Remember the name Mariam Kamara.
The Niger-born architect has envisioned a sustainable future for her West African nation. Her ambitious Niamey Cultural Center, which is scheduled to break ground this year, will be built with locally sourced materials, rainwater harvesting solutions and solar energy.
Importantly, the cluster of raw-earth buildings — a response to Niger’s hot desert clime — will house the capital city’s first municipal library since independence, as well as a host of arts and performance spaces designed for learning and “for dreaming”. It is all part of Kamara’s commitment to enriching the city with community-empowering spaces.
Founder of socially conscious design practice Atelier Masōmī, Kamara, who splits her time between the US and Niger, was mentored in her endeavour by British-Ghanian architect David Adjaye, who is himself currently overseeing the build of Ghana’s new National Cathedral in Accra.
Both are like-minded in the conviction that architecture is transformative, and that African architecture needs its own identity.
The two architects were paired under the Rolex Mentor and Protégé Arts Initiative, with Adjaye, who was knighted by Queen Elizabeth II for services to architecture in 2017, serving as mentor. It was during the two-year programme (2018-2019) that plans for the Niamey Cultural Center were developed and unveiled.

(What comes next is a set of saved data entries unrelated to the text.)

Lemma postgres_not_acquire clk op s :
  postgres_inv s → (∀ i owner ttl, op ≠ OpAcquire i owner ttl) →
  pg_no_acquisition s (@exec _ (postgres_repository jsonb) clk op s).2.
Proof.
  intros Hi Hop. destruct (guarded_by op) as [l|] eqn:Hg.
  { pose proof (postgres_guarded clk op l s Hi Hg) as H.
  destruct (exec clk op s) as [[a|e] s']; [by destruct H|by destruct H as [_ ->]]. }
  destruct Hi as [Hp Hrows _].
  destruct op as [i|id|i owner ttl| |l| | |id p|id]; simplify_eq/=; unfold bind at 1.
  - unfold postgres_create_or_get. rewrite require_pool_bind by done.
  unfold insert_run, bind, gets, set_row, modify, select_run, ret, raise, gets,
    _validate_record_identity.
  destruct (app_runs s !! id_run_id i) as [row|] eqn:E; cbn.
  + rewrite E. by destruct (record_identity_error _ _).
  + destruct (thread_taken _ _); cbn; [done|].
    destruct (record_identity_error _ _); cbn; by apply pg_new_row.
  - unfold postgres_get. by rewrite require_pool_bind.
  - by destruct (Hop i owner ttl).
  - unfold postgres_release. rewrite require_pool_bind by done.
  unfold bind, gets, set_lease, modify, ret. cbn.
  destruct (app_conversation_leases s !! lease_conversation_id l) as [row|] eqn:E; [|done].
  destruct (lease_matches _ _); [|done]. by eapply pg_set_lease.
  - unfold postgres_reconcile_history_committed. rewrite require_pool_bind by done.
  pose proof (checked_no_acquisition id
    (λ _ r, match row_status r with Completed | Failed | Cancelled => true | _ => false end)
    (history_row jsonb p (clk 0%nat)) (conflict "The terminal run record does not exist")
    _record_from_row s ltac:(eauto)) as H.
  unfold checked in H. revert H. by destruct (bind _ _ s) as [[a|e] s'].
  - unfold postgres_revoke_resume_tokens. rewrite require_pool_bind by done.
  unfold bind, select_run, gets, set_row, modify, ret, raise.
  destruct (app_runs s !! id) as [row|] eqn:E; [|done].
  destruct (integer_max <? _); cbn; [done|]. by eapply pg_set_row.
Qed.

#[refine] Instance postgres_laws : @RunRepositoryLaws _ (postgres_repository jsonb) := {|
  fence := pg_fence;
  holder := pg_holder;
  record_of s id := _record_from_row <$> app_runs s !! id;
  repo_inv := postgres_inv
|}.
Proof.
  - intros clk op s Hi. destruct op as [| |i owner ttl| | | | | |];
    try (by eapply pg_no_acquisition_inv; [apply postgres_not_acquire|]).
  rewrite exec_acquire. by apply postgres_acquire_inv.
  - intros s c [_ _ H]. unfold pg_fence, pg_token.
  destruct (app_conversation_leases s !! c) as [r|] eqn:E; simpl; [|done].
  specialize (H _ _ E). simpl in H. lia.
  - intros s c h _. unfold pg_holder, pg_fence, pg_token.
  destruct (app_conversation_leases s !! c); [|done]. by intros [= <-].
  - intros clk op s id r Hi. rewrite fmap_Some. intros (row & Hrow & ->).
  assert (∃ row', app_runs (@exec _ (postgres_repository jsonb) clk op s).2 !! id = Some row'
    ∧ row_binding row' row) as (row' & -> & Hb).
  { destruct op as [| |i owner ttl| | | | | |];
      try (by eapply pa_runs; [apply postgres_not_acquire|]).
    rewrite exec_acquire. apply postgres_acquire_runs; [apply Hi|done]. }
  by exists (_record_from_row row').
  - intros clk i s r Hi. rewrite fmap_Some. intros (row & Hrow & ->).
  cbn [create_or_get postgres_repository]. unfold postgres_create_or_get.
  rewrite require_pool_bind by apply Hi.
  unfold insert_run, select_run, bind, gets, ret, _validate_record_identity.
  rewrite Hrow. cbn. rewrite Hrow. by destruct (record_identity_error _ _).
  - intros clk i s r b s' Hi Hnone E. rewrite fmap_None in Hnone.
  cbn [create_or_get postgres_repository] in E. unfold postgres_create_or_get in E.
  rewrite require_pool_bind in E by apply Hi.
  unfold insert_run, select_run, set_row, modify, bind, gets, ret, raise,
    _validate_record_identity in E.
  rewrite Hnone in E. cbn in E. destruct (thread_taken _ _); cbn in E; [done|].
  destruct (record_identity_error _ _) eqn:Hid; cbn in E; simplify_eq. cbn.
  rewrite lookup_insert_eq. done.
  - intros clk i owner ttl s l s' Hi E.
  destruct (postgres_acquire_Ret _ _ _ _ _ _ _ (pi_pool _ Hi) E)
    as (row & Hr & Hlive & -> & ->).
  cbn. repeat split; [|done]. unfold pg_holder. cbn. by rewrite lookup_insert_eq.
  - intros clk i owner ttl s l s' c Hi E Hne.
  destruct (postgres_acquire_Ret _ _ _ _ _ _ _ (pi_pool _ Hi) E)
    as (row & Hr & Hlive & -> & ->).
  unfold pg_fence, pg_token, pg_holder. cbn. by rewrite !lookup_insert_ne.
  - intros clk i owner ttl s e s' _ E. by eapply postgres_acquire_Raise.
  - intros clk op s c Hi Hop. unfold pg_fence.
  by rewrite (pa_token _ _ (postgres_not_acquire clk op s Hi Hop)).
  - intros clk op l s a s' Hi Hg Hb E.
  pose proof (postgres_guarded clk op l s Hi Hg) as H. rewrite E in H.
  destruct H as [_ H]. apply H. destruct Hb as (r & Hr & Hc).
  rewrite fmap_Some in Hr. destruct Hr as (row & Hrow & ->). by exists row.
  - intros clk op l s e s' Hi Hg E.
  pose proof (postgres_guarded clk op l s Hi Hg) as H. by rewrite E in H.
Defined.
End laws.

An exhibit of Kamara’s work in Niger was to have shown at this year’s La Biennale di Venezia but as with most public events this year, has been postponed — rescheduled first from May to later this month, and now pushed back an entire year to 2021.
Rather than to be put out by the need to be socially distant, we went through the transcripts of the last Rolex Arts Weekend (held in Cape Town just prior to cities across the globe going into lockdown), so you don’t have to wait till 2021 to familiarise yourself with Kamara or the discourse on contemporary African architecture.
Mariam Kamara on mentor David Adjaye
“First semester in architectural school I saw his work in a book and I remember feeling dumbfounded. I wasn’t even aware that he was African. I was just so taken by the work that David had done in the public realm, and how it resonated with what I was interested in as a student. And then I found out he’s African, and I thought — how is this possible? That gave me a deep sense of sadness. I realised in that moment that I didn’t think it possible for someone like me or like him to be on the front page like the other big architects we studied in school. So, it was an earth-shattering moment for me.”
David Adjaye on the African emergence
“Africa is at an incredible moment of burgeoning and several countries have finally got to a place where they are able to start thinking about the built image of their countries. It’s not just an inheritance, or a gift. It’s now a design; an idea of nationhood, but one that I think is different to the way in which 19th century ideas of nationhood were sort of fabricated and made. There’s also a sense of trying to understand the kind of regional emergence and realising that architecture is a very important soft power. In the work that I’m doing in Ghana, that’s at the forefront of what I’m trying to think about, and clearly it’s absolutely front and centre in Mariam’s work.”
Mariam Kamara on the true scope of architecture
“Everything is part of the agenda, that’s what the 21st century is about. You’re aware of the climate, the environment, economic situations, political situations, socio-economic factors — and you have to be sympathetic towards a lot of these different issues at play. And you also may have to directly address, for example, migration. In Agadez [a key transit city for African migrants trying to reach the Mediterranean] where we’ve started talking about a project, the question is how does the city accommodate a population that has increased 40 percent just from migrants trying to cross into Libya? There’s all this thinking, exploration, and research that has to happen.”
David Adjaye on Mariam Kamara
“You see very pretty pictures [of her built works]. But what you can’t see are the conversations behind them. Mariam is a climate and social warrior. She talks about making bricks from the place itself. She talks about employment issues. About working with the lowest technology to create the most powerful forms. She’s talking about skills transfers that can scale up society. She’s talking about food sustenance and resilience. And all that is embedded within the projects. She’s bringing to a public realm things that are not even discussed in the West, but which are absolutely critical to the survival of the communities they’re embedded in. And this is brought about by her reading into and her sense of commitment to what the built environment can do. And it’s really powerful.”